The star has sold millions of records with four platinum and logged a lot of miles while touring the world.

He brings that tour to West Texas with an 8 p.m. April 12 concert at the Wagner Noel Performing Arts Center.

Walker first topped the Billboard country singles chart in 1993 with “What’s It to You” and followed with his second consecutive No. 1 hit, “Live Until I Die.” Since then he’s placed 31 titles on Billboard’s singles chart including such additional chart-toppers as “Dreaming with my Eyes Open,” “If I Could Make Living,” “This Woman and This Man,” and “Rumor Has It.” (The latter two songs each spent two weeks at the summit.)

He’s also enjoyed his share of success at the cash registers and has consistently been one of the busiest artists on the road. He’s scored four platinum-selling albums, signifying sales of a million units, and two gold albums, discs that sold more than 500,0000 units.

After more than a decade in the national spotlight, Clay Walker, via his website, said he believes the best is yet to come. “I trust my gut more than ever now,” he says. “I definitely don’t feel like a rookie, but at the same time, I think the best years of my recording career are ahead of me. I believe if the good Lord wants it, who’s going to stop it?”

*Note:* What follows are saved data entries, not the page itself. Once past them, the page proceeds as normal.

Lemma within_refuse v op reason msg : within v (refuse v op reason msg).
Proof. intros res v' [-> _]. apply rtc_refl. Qed.
Lemma within_reject v op reason P : within v (reject v op reason P).
Proof. intros res v' [_ [msg [-> _]]]. apply rtc_refl. Qed.
Lemma within_answer v op children : within v (answer v op children).
Proof. intros res v' [-> _]. apply rtc_refl. Qed.
Lemma within_either v s1 s2 : within v s1 → within v s2 → within v (either s1 s2).
Proof. intros H1 H2 res v' [?|?]; eauto. Qed.
Lemma within_need_payload v op payload k :
  (∀ p, within v (k p)) → within v (need_payload v op payload k).
Proof. destruct payload; [intros Hk; apply Hk|]. intros _. apply within_refuse. Qed.
Lemma within_need v op p tag msg k : (∀ i, within v (k i)) → within v (need v op p tag msg k).
Proof. unfold need. destruct (FindChild p tag); [intros Hk; apply Hk|]. intros _. apply within_refuse. Qed.
Lemma within_need_object v op uid k :
  (∀ r, lookup_live v uid = Some r → within v (k r)) → within v (need_object v op uid k).
Proof.
  unfold need_object. destruct (lookup_live v uid); [intros Hk; by apply Hk|]. intros _. apply within_refuse.
Qed.
Lemma within_need_state v op name r k :
  ((validateStateTransition (State r) name).2 = true → within v k) →
  within v (need_state v op name r k).
Proof.
  unfold need_state. destruct (validateStateTransition _ _) as [[reason msg] []]; [intros Hk; by apply Hk|].
  intros _. apply within_refuse.
Qed.
Lemma within_need_type v op b msg k : within v k → within v (need_type v op b msg k).
Proof. destruct b; [intros Hk; exact Hk|]. intros _. apply within_refuse. Qed.
Lemma within_need_val {A} v op (x : result A) k :
  (∀ a, within v (k a)) → within v (need_val v op x k).
Proof. destruct x; [intros Hk; apply Hk|]. intros _. apply within_refuse. Qed.
Lemma within_adds v op P children : within v (adds v op P children).
Proof. intros res v' (r & ? & ? & _ & -> & _). by apply rtc_once, effect_new. Qed.
Lemma within_update v op uid r r' children :
  vault_wf v → lookup_live v uid = Some r → kmip_step r r' →
  within v (update v op r' children).
Proof.
  intros Hwf [Hr _]%lookup_live_Some ? res v' [-> _].
  apply rtc_once. eapply effect_step; [exact Hr|by apply Hwf|done].
Qed.
Lemma within_attr v op uid name x : within v (attr_spec v op uid name x).
Proof.
  unfold attr_spec. case_decide; [|by apply within_reject].
  intros res v' [-> _]. by apply rtc_once, effect_attr.
Qed.

Lemma valid_activate st : (validateStateTransition st "Activate").2 = true → st = StatePreActive.
Proof.
  cbn. destruct (Z.eqb_spec st StatePreActive); [done|]. destruct (st =? StateActive); intros [=].
Qed.
Lemma valid_archive st : (validateStateTransition st "Archive").2 = true → st = StateDeactivated.
Proof. cbn. destruct (Z.eqb_spec st StateDeactivated); [done|]. intros [=]. Qed.
Lemma valid_rekey st : (validateStateTransition st "ReKey").2 = true → st = StateActive.
Proof. cbn. destruct (Z.eqb_spec st StateActive); [done|]. intros [=]. Qed.
Lemma valid_revoke st : (validateStateTransition st "Revoke").2 = true →
  st ∈ [StatePreActive; StateActive; StateDeactivated].
Proof. cbn. case_bool_decide; [done|]. intros [=]. Qed.
Lemma valid_destroy st : (validateStateTransition st "Destroy").2 = true →
  st ≠ StateDestroyed ∧ st ≠ StateDestroyedCompromised.
Proof.
  cbn. case_bool_decide as Hst; [intros [=]|]. intros _.
  rewrite !elem_of_cons in Hst. tauto.
Qed.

Walker is also an advocate for multiple sclerosis patients – and is one himself.

He told everydayhealth.com recently that he continues to manage his disease 20 years after he was first diagnosed.

He said managing his symptoms of multiple sclerosis is a family affair.

Walker, an award-winning singer with hits like “Rumor Has It” and “Fall,” was diagnosed with multiple sclerosis in 1996. But with encouragement – and even a little nagging – from his wife and caregiver, Jessica, he manages to stay on top of the debilitating neurological condition.

“Having a person beside you is very valuable psychologically,” Walker, 47, told everydayhealth.com. “I don’t feel that I would be doing as well, had I not had the love, care, support and patience from someone like Jess.”

Caregivers play an important role in helping patients manage multiple sclerosis, an autoimmune disease that damages the fatty myelin sheaths surrounding the axons – or fibers – of brain and spinal cord cells.

If You Go
  • What: Clay Walker in concert.
  • When: 8 p.m. April 12.
  • Where: Wagner Noel Performing Arts Center.